Cinco lugares, quatro portas, sem motor de combustão, com 1.113 cv distribuídos por quatro motores elétricos, bateria de 122 kWh, autonomia de 530 km e um preço base a rondar os 500 mil euros. O design foi desenvolvido em parceria com o estúdio LoveFrom, liderado por Jony Ive, o homem por trás do design do iPhone.

Na prática, o Luce representa quase tudo aquilo que durante décadas muitos fãs da Ferrari juraram nunca querer ver num Ferrari. A Ferrari já passou por isto antes. E não é a única marca a reinventar ícones para a era elétrica.

1984: quando o "ralador de queijo" quase destruiu a reputação da marca

O Ferrari Testarossa foi apresentado no Salão de Paris de 1984 e a reação esteve longe de ser consensual. Desenhado pela Pininfarina, sob liderança de Leonardo Fioravanti, o modelo nasceu para corrigir limitações do 512 BBi, sobretudo ao nível da refrigeração, do espaço interior e das novas exigências regulamentares em mercados importantes para a marca.

Essas soluções técnicas acabaram por transformar completamente a identidade visual do carro. As enormes entradas de ar laterais, acompanhadas pelas icónicas lâminas horizontais que atravessavam as portas e os guarda-lamas traseiros, tinham uma função prática: alimentar os radiadores laterais e melhorar o arrefecimento do motor. Mas para muitos, aquilo parecia simplesmente um exagero.

A imprensa da época não perdoou. Houve quem apelidasse as entradas de ar de “ralador de queijo”. O Testarossa foi descrito como demasiado largo, demasiado extravagante e demasiado distante da imagem clássica da Ferrari. A crítica mais repetida era simples: “isto não parece um Ferrari”.

A traseira fugia ao estilo tradicional de Maranello e o design parecia mais próximo de um concept futurista do que de um super-desportivo italiano convencional dos anos 80. Ainda assim, foi precisamente essa ousadia que acabou por transformar o Testarossa num dos Ferrari mais reconhecíveis e icónicos de sempre.

A diferença que separa os dois momentos

Há, ainda assim, uma diferença importante entre as duas polémicas. O Testarossa continuava a ser, no fundo, um Ferrari tradicional: dois lugares, motor central-traseiro, doze cilindros, uma postura baixa e agressiva, pensado puramente para performance e emoção. A controvérsia estava sobretudo no design, não na identidade da marca.

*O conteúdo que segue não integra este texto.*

(** The room made for an entry of [size] bytes. *)
Lemma room_rep m L Y R w size :
  lp_rep m (L ++ Y ++ R) -> hole w Y -> 0 <= size ->
  exists num B S,
    lpInsert_room junk m (total_bytes (L ++ Y ++ R))
      (total_bytes (L ++ Y ++ R) + size - len (body Y)) (off L) size (len (body Y)) w
    = Done (lp_mem (total_bytes (L ++ Y ++ R)) num (body L ++ B ++ (body R ++ [LP_EOF]) ++ S)) /\
    len B = size /\ 0 <= num <= UINT16_MAX /\
    (num = LP_HDR_NUMELE_UNKNOWN \/ num = len L + len Y + len R) /\
    lpGetTotalNumElements m = Done num.
Proof.
  intros Hr Hh Hs. destruct (rep_split _ _ _ _ Hr) as (num & slack & -> & Hb & Hn & Hg).
  set (t := total_bytes (L ++ Y ++ R)).
  destruct (lpInsert_room_ok (lp_mem t num (body L)) (body Y) (body R ++ [LP_EOF]) slack size w)
    as (B & S & E & HB).
  - done.
  - by destruct Hh.
  - by destruct Hh.
  - rewrite !lp_mem_len, !lp_mem_app in E. fold (off L) in E.
    exists num, B, S. split; [|done]. rewrite <- E. subst t. rewrite total_bytes_hole.
    unfold off. f_equal; len_lia.
Qed.

Lemma entry_encode_lt e : entry_wf e -> len (entry_encode e) < 2 ^ 32 + 9.
Proof.
  destruct e as [v|s]; cbn [entry_wf entry_encode]; intros Hw.
  - destruct (lpEncodeIntegerGetType_spec v Hw); cbn [le_split]; len_lia.
  - destruct Hw as [_ Hw]. destruct (lpEncodeString_spec s); cbn [le_split]; len_lia.
Qed.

Com o Luce, a mudança é muito mais profunda. A polémica não passa apenas pelas linhas exteriores. Passa pelo facto de ser elétrico, ter quatro portas, cinco lugares e abandonar completamente a fórmula clássica da Ferrari. A dúvida que muitos fãs colocam não é “o design é estranho”. É algo muito mais sensível: “isto ainda é um Ferrari?”

E essa é uma questão legítima. Mas a história do Testarossa mostra precisamente como uma rutura pode acabar por definir uma geração inteira.

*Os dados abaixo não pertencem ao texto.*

Lemma assoc_insert_sorted k v l :
  StronglySorted key_lt l -> StronglySorted key_lt (assoc_insert k v l).
Proof.
  intros Hs. unfold assoc_insert. apply StronglySorted_app.
  - by apply StronglySorted_filter.
  - constructor; [by apply StronglySorted_filter|]. apply Forall_forall.
    intros x Hx. by apply elem_of_filter_list in Hx as [_ ?].
  - intros x y [_ Hx]%elem_of_filter_list Hy. unfold key_lt.
    apply elem_of_cons in Hy as [->|[_ Hy]%elem_of_filter_list]; [done|].
    by eapply blt_trans.
Qed.

Lemma insert_tree_wf t k v : tree_wf t -> tree_wf (insert t k v).
Proof.
  intros Hw. cbn [tree_wf insert]. apply insertImpl_ok; [|lia].
  destruct t; [done|]. repeat constructor.
Qed.

Lemma insert_tree_entries t k v :
  tree_wf t -> tree_entries (insert t k v) = assoc_insert k v (tree_entries t).
Proof.
  intros Hw. set (n := match t with Some n => n | None => emptyNode end).
  assert (Hn : wf n) by (subst n; destruct t; [done|repeat constructor]).
  assert (He : tree_entries t = entries n []) by (by destruct t).
  destruct (insertImpl_ok (S (length k)) n k v Hn ltac:(lia)) as [Hw' Hi].
  rewrite He. cbn [tree_entries insert]. fold n. apply sorted_ext.
  - by apply entries_sorted.
  - by apply assoc_insert_sorted, entries_sorted.
  - intros [k' v']. rewrite elem_of_assoc_insert, !entries_In. cbn. split.
    + intros (k2 & -> & H). apply Hi in H as [[-> ->]|[Hne H]]; [by left|].
      right. split; [done|]. by exists k2.
    + intros [[= -> ->]|(Hne & k2 & -> & H)].
      * exists k. split; [done|]. apply Hi. by left.
      * exists k2. split; [done|]. apply Hi. by right.
Qed.

#[export] Program Instance radix_range_index : RangeIndex RadixTree := {|
  index_empty := None;
  index_insert := insert;
  index_range := rangeSearch;
  index_entries := tree_entries;
  index_inv := tree_wf
|}.
Next Obligation. done. Qed.
Next Obligation. done. Qed.
Next Obligation. intros. by apply insert_tree_wf. Qed.
Next Obligation. intros. by apply insert_tree_entries. Qed.
Next Obligation. intros [n|] ?; [by apply entries_sorted|constructor]. Qed.
Next Obligation. intros [n|] s e ex ?; [by apply rangeSearchImpl_filter|done]. Qed.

Quarenta anos depois da estreia em Paris, as famosas lâminas laterais que chegaram a ser comparadas a um ralador de queijo” tornaram-se um dos elementos mais icónicos da história da Ferrari. A família Testarossa vendeu perto de 10 mil unidades, um número invulgar para os padrões de Maranello, e transformou-se num fenómeno cultural global.

Entrou em séries como Miami Vice, apareceu em posters de quarto por todo o mundo e tornou-se um dos Ferrari mais reconhecíveis de sempre. Aquilo que muitos viram como um erro, acabou por definir os anos 80.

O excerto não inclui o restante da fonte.